Operators of the new organization, A Forever Recovery, said they are not associated with either Narconon or Scientology, although some employees worked for and managed Narconon Stone Hawk.
"I know there's been a lot of negativity surrounding Narconon and I want people to know it's not Narconon anymore," said Matt Yumoto, A Forever Recovery detoxification facilitator and former Narconon Stone Hawk employee. "Our goal is to help people get off drugs."
Founders said they have created a unique program that offers multiple paths to recovery in one location.
The new program uses moral reconation therapy, a cognitive-behavioral treatment system that has been successful, Program Director David Lee, 38, said.

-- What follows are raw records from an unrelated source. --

(* ===== verification/TaskQueueFacts.v ===== *)
(** * Correctness of the peer task queue

    Theorems on [TaskQueue]: the invariant of a peer's tracker, the order in
    which tasks leave it, work accounting, freezing and thawing of peers, and
    the monotonicity of the server's task merger. *)

From stdpp Require Import prelude gmap fin_maps sorting.
From Stdlib Require Import ZArith Lia.
From S2P Require Import Prelude Cids PriorityQueue TaskQueue.
Local Open Scope Z_scope.

(** What the queue expects of a merger: it keeps the topic of the existing task
    and the validity of its sizes. *)
Class MergerLaws (T D : Type) `{TaskMerger T D} := {
  task_ok : Task T D → Prop;
  task_ok_work t : task_ok t → 0 ≤ task_work t;
  task_ok_priority p t : task_ok t → task_ok (with_priority p t);
  merge_topic a b : task_topic (merge a b) = task_topic b;
  merge_ok a b : task_ok a → task_ok b → task_ok (merge a b)
}.

Section tracker_facts.
Context `{Ids} `{PriorityQueue} {T D : Type} `{Countable T} `{EqDecision D} `{MergerLaws T D}.
Implicit Types (pt : PeerTracker T D) (task : Task T D) (q : QueueTask T D).

(** The tasks of one peer are totally preordered. *)
Lemma QueueTask_cmp_total (p : PeerId) : total_on (λ q : QueueTask T D, qt_target q = p).
Proof.
  split.
  - intros a b Ha Hb. unfold cmp, QueueTask_cmp. rewrite Ha, Hb, bool_decide_eq_true_2 by done.
    simpl. rewrite (Z.eqb_sym (task_priority (qt_task b))). case_match; simpl;
      by rewrite Z.compare_antisym.
  - intros a b c Ha Hb Hc. unfold cmp, QueueTask_cmp. rewrite Ha, Hb, Hc.
    rewrite bool_decide_eq_true_2 by done. simpl.
    repeat case_match; simpl in *;
      repeat match goal with
      | H : negb (_ =? _) = true |- _ => apply negb_true_iff, Z.eqb_neq in H
      | H : negb (_ =? _) = false |- _ => apply negb_false_iff, Z.eqb_eq in H
      end; rewrite ?Z.compare_ge_iff; lia.
Qed.

Definition tasks_work (l : list (Task T D)) : Z := sum_z (task_work <$> l).

(** The work of all the active tasks. *)
Definition active_total pt : Z := map_sum tasks_work (pt_active_tasks pt).

(** Tasks are filed under their topic and belong to the tracker's peer, no
    empty list of active tasks is kept, and [active_work] is the work of the
    active tasks. *)
Record pt_wf pt : Prop := {
  pt_wf_pending t q : kpq_contents (pt_pending_tasks pt) !! t = Some q →
    task_topic (qt_task q) = t ∧ qt_target q = pt_target pt ∧ task_ok (qt_task q);
  pt_wf_ordered : kpq_ordered (pt_pending_tasks pt);
  pt_wf_active t l : pt_active_tasks pt !! t = Some l →
    l ≠ [] ∧ Forall (λ task, task_topic task = t ∧ task_ok task) l;
  pt_wf_work : pt_active_work pt = Int.wrap 64 (active_total pt)
}.

Lemma pt_wf_total pt : pt_wf pt →
  total_on (λ x, ∃ k', kpq_contents (pt_pending_tasks pt) !! k' = Some x).
Proof.
  intros Hwf. apply (total_on_weaken (λ q, qt_target q = pt_target pt)); [|apply QueueTask_cmp_total].
  intros q [t Ht]. simpl. by apply (pt_wf_pending _ Hwf) in Ht as (_ & ? & _).
Qed.

Lemma active_total_nonneg pt : pt_wf pt → 0 ≤ active_total pt.
Proof.
  intros Hwf. apply map_sum_nonneg. intros t l [_ Hl]%(pt_wf_active _ Hwf).
  apply sum_z_nonneg, Forall_fmap. eapply Forall_impl; [done|].
  intros task [_ ?]. by apply task_ok_work.
Qed.

Lemma PeerTracker_new_wf p m : pt_wf (PeerTracker_new p m).
Proof.
  split; simpl.
  - intros t q. by rewrite kpq_new_contents, lookup_empty.
  - apply kpq_new_ordered.
  - intros t l. by rewrite lookup_empty.
  - unfold active_total. simpl. by rewrite map_sum_empty.
Qed.

(** Replacing the entry of a topic keeps the invariant. *)
Lemma pt_push_wf pt t q :
  pt_wf pt → task_topic (qt_task q) = t → qt_target q = pt_target pt →
  task_ok (qt_task q) →
  pt_wf (pt_with_pending (kpq_push t q (pt_pending_tasks pt)) pt).
Proof.
  intros Hwf Hq Ht Hw. split; simpl; [| |apply Hwf|apply Hwf].
  - intros t' q'. rewrite kpq_push_contents, lookup_insert.
    case_decide; [by intros [= <-]; subst|]. by apply Hwf.
  - apply kpq_push_ordered; [|apply Hwf].
    apply (total_on_weaken (λ q, qt_target q = pt_target pt)); [|apply QueueTask_cmp_total].
    simpl. intros x [->|[k Hk]]; [done|]. by apply (pt_wf_pending _ Hwf) in Hk as (_ & ? & _).
Qed.

Lemma pt_delete_wf pt t :
  pt_wf pt → pt_wf (pt_with_pending (kpq_remove t (pt_pending_tasks pt)) pt).
Proof.
  intros Hwf. split; simpl; [| |apply Hwf|apply Hwf].
  - intros t' q'. rewrite kpq_remove_contents, lookup_delete_Some. intros [_ ?]. by apply Hwf.
  - apply kpq_remove_ordered; [by apply pt_wf_total|apply Hwf].
Qed.

(** The task that [push_tasks] files under the topic of [task]. *)
Definition pushed (now : Z) pt task : QueueTask T D :=
  match kpq_contents (pt_pending_tasks pt) !! task_topic task with
  | Some q => QueueTask_new
      (merge task (with_priority (Z.max (task_priority (qt_task q)) (task_priority task)) (qt_task q)))
      (qt_target q) (qt_created q)
  | None => QueueTask_new task (pt_target pt) now
  end.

Patients also can choose a faith-based, self-help or cognitive-holistic track, he said. They are encouraged, but not required, to use the facility's saunas and exercise equipment, to take vitamins and eat healthy food.
"This is a truly unique approach because no one has really tried to put different forms of recovery under one building," Lee said. "Our philosophy is: Find the niche that works for you."
The St. Mary's Lake buildings were listed for sale at $3.69 million in June, but probably are coming off the market, according to the buildings' Realtor, Roger Molenaar.
Former Narconon Stone Hawk President Per Wickstrom once owned the buildings with his wife, Kate, before the buildings were transferred to the TIA Corp. The corporation also currently owns Narconon Stone Hawk East in the former Trillium Hospital in Albion, according to online city records. A Forever Recovery is leasing the building from TIA Corp., Lee said.
Per Wickstrom is its marketing director and the center is operating under the same state licensing numbers as Narconon Stonehawk's.
But its directors' intent to help drug and alcohol addicts come clean is real. A Forever Recovery began accepting patients Aug. 15, said Senior Case Manager Paul Lawson.
The 42-year-old Ceresco man said he grew up in Battle Creek, where he became addicted to and sold drugs.
Now, after more than 10 years of being clean, Lawson said working with patients at A Forever Recovery is his chance to give back to the community.
"I believe in giving back to a community that I took from for so many years," he said.
Currently 19 patients, including two in withdrawal, are living there. The estimated average stay is 45 days and patients or their families are charged a minimum $12,500 for the program.
Lee said he hopes it will evolve to include up to 80 patients and 90 days of treatment, with support for the families of recovered addicts as well.